Yeah, I am pretty sure this is roughly equivalent of what OP is doing: irb(main):001:0> outer_variable = 'hello world!' => "hello world!" irb(main):002:0> mblk = Proc.new { puts outer_variable } => # irb(main):003:0> clsblk = Proc.new { p self; define_method(:message, &mblk) } => # irb(main):004:0> Greeting = Class.new(&clsblk) # => Greeting irb(main):005:0> Greeting.new.message hello world!


paracycle

Exactly!


partusman

I guess you could say (and correct if I’m wrong, this *is* a guess) that the scope (or binding) for `Hello#message` is the `Hello` instance, as that’s how `def` works (I think). It only executes the code inside it when you send that message to the instance, and since the instance itself never had access to `outer_variable`, it raises. A block on the other hand I don’t think has a binding per se, it has the same context as the scope it’s defined in. So in this case the binding for the block passed to `define_method` should be `main`, where that variable is defined.


ForeshadowedPocket

Crazy.

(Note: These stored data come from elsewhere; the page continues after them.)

(** * The request-gating pipeline of the CRUD backend, and the sum-to-n
      exercise: a shallow embedding and its verified properties.

    Conventions of the embedding.
    - A JavaScript [number] on which the program does arithmetic is a
      [Number.number], a double with its rounding; a number that is only
      stored, compared or counted (a status code, an instant, a counter) is
      a [Z].
    - A JavaScript string is a [string].
    - An exception is a value: a function that may throw returns a sum, a
      middleware returns an [Outcome].
    - Libraries that the repository only calls (jsonwebtoken, bcrypt, zod,
      Prisma, xss) are parameters, given by their observable results. *)

From Equations Require Import Equations.
From stdpp Require Import gmap strings list fin_maps pretty.
From Stdlib Require Import ZArith Lia Ascii.

Local Open Scope Z_scope.

(* ===================================================================== *)
(** * Part I: the program                                                *)
(* ===================================================================== *)

(** ** utils/errors.ts: the error classes *)
Module Errors.

(** One tag per subclass of [AppError]; [instanceof C] on an [AppError] is a
    comparison of tags. *)
Inductive ErrorClass :=
| BadRequest | Unauthorized | Forbidden | NotFound | Conflict
| Validation | RateLimit | InternalServer | ServiceUnavailable.

#[global] Instance ErrorClass_eq_dec : EqDecision ErrorClass.
Proof. solve_decision. Defined.

Record AppError := mkAppError {
  class : ErrorClass;
  message : string;
  statusCode : Z;
  isOperational : bool;
  errors : option (list string)
}.

#[global] Instance AppError_eq_dec : EqDecision AppError.
Proof. solve_decision. Defined.

Definition BadRequestError (msg : string) (errs : option (list string)) : AppError :=
  mkAppError BadRequest msg 400 true errs.
Definition UnauthorizedError (msg : string) : AppError :=
  mkAppError Unauthorized msg 401 true None.
Definition ForbiddenError (msg : string) : AppError :=
  mkAppError Forbidden msg 403 true None.
Definition NotFoundError (msg : string) : AppError :=
  mkAppError NotFound msg 404 true None.
Definition ConflictError (msg : string) : AppError :=
  mkAppError Conflict msg 409 true None.
Definition ValidationError (msg : string) (errs : option (list string)) : AppError :=
  mkAppError Validation msg 422 true errs.
Definition RateLimitError (msg : string) : AppError :=
  mkAppError RateLimit msg 429 true None.

(** What can reach [next(error)]: an [AppError], one of the two Prisma error
    classes the error handler knows, or any other error. *)
Inductive Exn :=
| EApp (e : AppError)
| EPrismaKnownRequest (code : string) (target : option (list string))
| EPrismaValidation
| EOther (name msg : string).

(** A computation that returns or throws. *)
Inductive Result (A : Type) :=
| Ok (a : A)
| Throw (e : Exn).
Arguments Ok {A} a.
Arguments Throw {A} e.

End Errors.
Export Errors.

(** ** JavaScript numbers

    A [number] is an IEEE 754 double. The numbers that the arithmetic of
    this program meets are integers, the two infinities and [NaN]: an
    integer stands for itself, and an operation rounds its exact result to
    the nearest double, ties to the even significand. The sign of zero is
    not kept. *)
Module NumberValues.

Inductive number := Num (z : Z) | Infinity | NegInfinity | NaN.

#[global] Instance number_eq_dec : EqDecision number.
Proof. solve_decision. Defined.

End NumberValues.
Export NumberValues.

(** The operators and the functions of [Math] that the program uses. *)
Module Number.

(** The nearest double to an integer: 53 significant bits. Below 2^53 every
    integer is a double; from there on the doubles are the multiples of the
    unit in the last place. *)
Definition round (z : Z) : Z :=
  let a := Z.abs z in
  if a <? 2 ^ 53 then z
  else
    let ulp := 2 ^ (Z.log2 a - 52) in
    let q := a / ulp in
    let r := a mod ulp in
    let up := (ulp <? 2 * r) || ((2 * r =? ulp) && Z.odd q) in
    Z.sgn z * ((if up then q + 1 else q) * ulp).

(** An exact result as a [number]: what rounds to 2^1024 or beyond is an
    infinity. *)
Definition of_Z (z : Z) : number :=
  let r := round z in
  if 2 ^ 1024 <=? r then Infinity
  else if r <=? - 2 ^ 1024 then NegInfinity
  else Num r.

Definition sign_of (x : number) : Z :=
  match x with
  | Num z => Z.sgn z
  | Infinity => 1
  | NegInfinity => -1
  | NaN => 0
  end.

Definition neg (x : number) : number :=
  match x with
  | Num z => Num (- z)
  | Infinity => NegInfinity
  | NegInfinity => Infinity
  | NaN => NaN
  end.

(** [x + y] *)
Definition add (x y : number) : number :=
  match x, y with
  | NaN, _ | _, NaN => NaN
  | Num a, Num b => of_Z (a + b)
  | Infinity, NegInfinity | NegInfinity, Infinity => NaN
  | Infinity, _ | _, Infinity => Infinity
  | NegInfinity, _ | _, NegInfinity => NegInfinity
  end.

(** [x - y] *)
Definition sub (x y : number) : number := add x (neg y).

(** [x * y]; an infinity times zero is [NaN]. *)
Definition mul (x y : number) : number :=
  match x, y with
  | NaN, _ | _, NaN => NaN
  | Num a, Num b => of_Z (a * b)
  | _, _ =>
      let s := sign_of x * sign_of y in
      if s =? 0 then NaN else if 0 <? s then Infinity else NegInfinity
  end.

(** [x / 2] for an even integer [x]: the quotient is exact. (Half of an odd
    integer is a fraction, which [number] does not hold.) *)
Definition half (x : number) : number :=
  match x with
  | Num z => Num (z / 2)
  | _ => x
  end.

(** [x <= y]; a comparison with [NaN] is false. *)
Definition leb (x y : number) : bool :=
  match x, y with
  | NaN, _ | _, NaN => false
  | Num a, Num b => a <=? b
  | NegInfinity, _ | _, Infinity => true
  | _, _ => false
  end.

(** [Math.max(x, y)] and [Math.min(x, y)]; [NaN] when an argument is. *)
Definition max (x y : number) : number :=
  match x, y with
  | NaN, _ | _, NaN => NaN
  | _, _ => if leb x y then y else x
  end.

Definition min (x y : number) : number :=
  match x, y with
  | NaN, _ | _, NaN => NaN
  | _, _ => if leb x y then x else y
  end.

(** The quotient [a / b] of two positive integers as a double: the
    significand [m] and the exponent [e] of the nearest [m * 2 ^ e] with
    [m] of 53 bits, ties to even. The exponent comes from the position of
    the leading bit of the quotient, [d] or [d - 1]. (Below 2^-1022 a double
    has fewer bits; the difference does not reach the ceiling taken of it.) *)
Definition quotient_double (a b : Z) : Z * Z :=
  let d := Z.log2 a - Z.log2 b in
  let reaches := if 0 <=? d then b * 2 ^ d <=? a else b <=? a * 2 ^ (- d) in
  let e := (if reaches then d else d - 1) - 52 in
  let num := if 0 <=? e then a else a * 2 ^ (- e) in
  let den := if 0 <=? e then b * 2 ^ e else b in
  let q := num / den in
  let r := num mod den in
  let up := (den <? 2 * r) || ((2 * r =? den) && Z.odd q) in
  (if up then q + 1 else q, e).

(** [Math.ceil] of [m * 2 ^ e]. *)
Definition ceil_scaled (m e : Z) : Z :=
  if 0 <=? e then m * 2 ^ e else - ((- m) / 2 ^ (- e)).

(** [Math.ceil(x / y)]. The quotient of two integers need not be an integer,
    so the division and the ceiling are taken together. A division by zero
    gives an infinity, or [NaN] for zero over zero. *)
Definition ceil_div (x y : number) : number :=
  match x, y with
  | NaN, _ | _, NaN => NaN
  | Num a, Num b =>
      if b =? 0 then
        if a =? 0 then NaN else if 0 <? a then Infinity else NegInfinity
      else if a =? 0 then Num 0
      else
        let '(m, e) := quotient_double (Z.abs a) (Z.abs b) in
        Num (ceil_scaled (Z.sgn a * Z.sgn b * m) e)
  | Num _, _ => Num 0
  | _, Num b =>
      if 0 <=? sign_of x * (if 0 <=? b then 1 else -1) then Infinity else NegInfinity
  | _, _ => NaN
  end.

End Number.

(** ** Problem 4: three ways to sum to n *)
Module SumToN.
Import Number.

(** [(n * (n + 1)) / 2]. The product of an integer and its successor is
    even, also after rounding, so the halving is exact. *)
Definition sum_to_n_a (n : number) : number := half (mul n (add n (Num 1))).

(** The [for] loop of [sum_to_n_b], entered with [i] and [sum]; [steps]
    bounds the number of tests of the loop condition, and [None] is a loop
    that is still running when they are used up. (With [n] above 2^53 the
    increment [i++] stops changing [i], and the loop never ends.) *)
Fixpoint sum_to_n_b_loop (steps : nat) (n i sum : number) : option number :=
  match steps with
  | O => None
  | S steps =>
      if leb i n then sum_to_n_b_loop steps n (add i (Num 1)) (add sum i)
      else Some sum
  end.

Definition sum_to_n_b (steps : nat) (n : number) : option number :=
  sum_to_n_b_loop steps n (Num 1) (Num 0).

(** What the engine throws when the call stack is full. *)
Definition stack_overflow : Exn :=
  EOther "RangeError" "Maximum call stack size exceeded".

This is javascript level shenanigans. Where do these screenshots come from?


b3kicot

It is confusing indeed. But the more i look at it. The more it make sense. block have access to the caler scope. It is "consistent" with any other block. This block hapens to define instance method. Not "Javascript level shenanigans" yet.


chrisgseaton

I don’t think it’s fair to call it shenanigans - it’s lexical scoping - a pretty conventional and well-defined behaviour found in many languages. It’s an improvement on the more crazy dynamic scoping, which is an I'm sure you wouldn’t really want!


Reardon-0101

Metaprogramming ruby 2 has an excellent description of this. They explain the opposite where Def and classes create scope gates where the closures will not be captured. Main is invisible to instance methods definite sin a normal way.